• **Work instructions**
Would you pull out every line of the material that contains the string "builds"?

• **Information shown**
(** X16. [get_bioc_collection] builds the collection that the loop of the
    first cells builds from the cleaned reports. *)
Theorem get_bioc_collection_cleans_first
  (Document : Type) (text2document : pystr -> pystr -> Document)
  (split_doc : Document -> Document) (df : list pystr) :
  get_bioc_collection Document text2document split_doc df
  = add_reports Document text2document split_doc 0 (map clean df) [].
Proof.
  unfold get_bioc_collection. generalize 0 (@nil Document).
  induction df as [|report rest IH]; intros i documents; [reflexivity|].
  cbn [add_clean_reports add_reports map]. apply IH.
Qed.

(** * Permutation importance *)

Lemma inject_length_succ (A : Type) (a : A) (l : list A) :
  (inject_Z (Z.of_nat (length (a :: l)))
   == inject_Z (Z.of_nat (length l)) + 1)%Q.
Proof.
  cbn [length]. rewrite Nat2Z.inj_succ. unfold Z.succ.
  now rewrite inject_Z_plus.
Qed.

Lemma inject_length_pos (A : Type) (a : A) (l : list A) :
  (0 < inject_Z (Z.of_nat (length (a :: l))))%Q.
Proof.
  change 0%Q with (inject_Z 0). rewrite <- Zlt_Qlt. cbn [length]. lia.
Qed.

Lemma inject_length_nonneg (A : Type) (l : list A) :
  (0 <= inject_Z (Z.of_nat (length l)))%Q.
Proof. change 0%Q with (inject_Z 0). rewrite <- Zle_Qle. lia. Qed.

Lemma sum_of_drops perf l :
  (fold_right Qplus 0 (map (fun p => perf - p) l)
   == inject_Z (Z.of_nat (length l)) * perf - fold_right Qplus 0 l)%Q.
Proof.
  induction l as [|p l IH].
  - cbn. ring.
  - rewrite inject_length_succ. cbn [map fold_right]. rewrite IH. ring.
Qed.

Lemma sum_le_bound perf l :
  forallb (fun p => Qle_bool p perf) l = true ->
  (fold_right Qplus 0 l <= inject_Z (Z.of_nat (length l)) * perf)%Q.
Proof.
  induction l as [|p l IH]; intros H.
  - cbn. rewrite Qmult_0_l. apply Qle_refl.
  - cbn [forallb] in H. apply andb_true_iff in H as [Hp Hl].
    apply Qle_bool_iff in Hp. specialize (IH Hl).
    rewrite inject_length_succ. cbn [fold_right].
    setoid_replace ((inject_Z (Z.of_nat (length l)) + 1) * perf)%Q
      with (perf + inject_Z (Z.of_nat (length l)) * perf)%Q by ring.
    now apply Qplus_le_compat.
Qed.

Lemma sum_ge_bound perf l :
  forallb (fun p => Qle_bool perf p) l = true ->
  (inject_Z (Z.of_nat (length l)) * perf <= fold_right Qplus 0 l)%Q.
Proof.
  induction l as [|p l IH]; intros H.
  - cbn. rewrite Qmult_0_l. apply Qle_refl.
  - cbn [forallb] in H. apply andb_true_iff in H as [Hp Hl].
    apply Qle_bool_iff in Hp. specialize (IH Hl).
    rewrite inject_length_succ. cbn [fold_right].
    setoid_replace ((inject_Z (Z.of_nat (length l)) + 1) * perf)%Q
      with (perf + inject_Z (Z.of_nat (length l)) * perf)%Q by ring.
    now apply Qplus_le_compat.
Qed.

Lemma mean_of_drops perf p0 rest :
  (mean (map (fun p => perf - p) (p0 :: rest))
   == perf - mean (p0 :: rest))%Q.
Proof.
  unfold mean. rewrite sum_of_drops, length_map.
  pose proof (inject_length_pos _ p0 rest) as Hn.
  field. intros E. rewrite E in Hn. now apply Qlt_irrefl in Hn.
Qed.

Lemma mean_le_bound perf p0 rest :
  forallb (fun p => Qle_bool p perf) (p0 :: rest) = true ->
  (mean (p0 :: rest) <= perf)%Q.
Proof.
  intros H. unfold mean. apply Qle_shift_div_r.
  - apply inject_length_pos.
  - rewrite Qmult_comm. now apply sum_le_bound.
Qed.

• **Exercise result**
(** X16. [get_bioc_collection] builds the collection that the loop of the
    first cells builds from the cleaned reports. *)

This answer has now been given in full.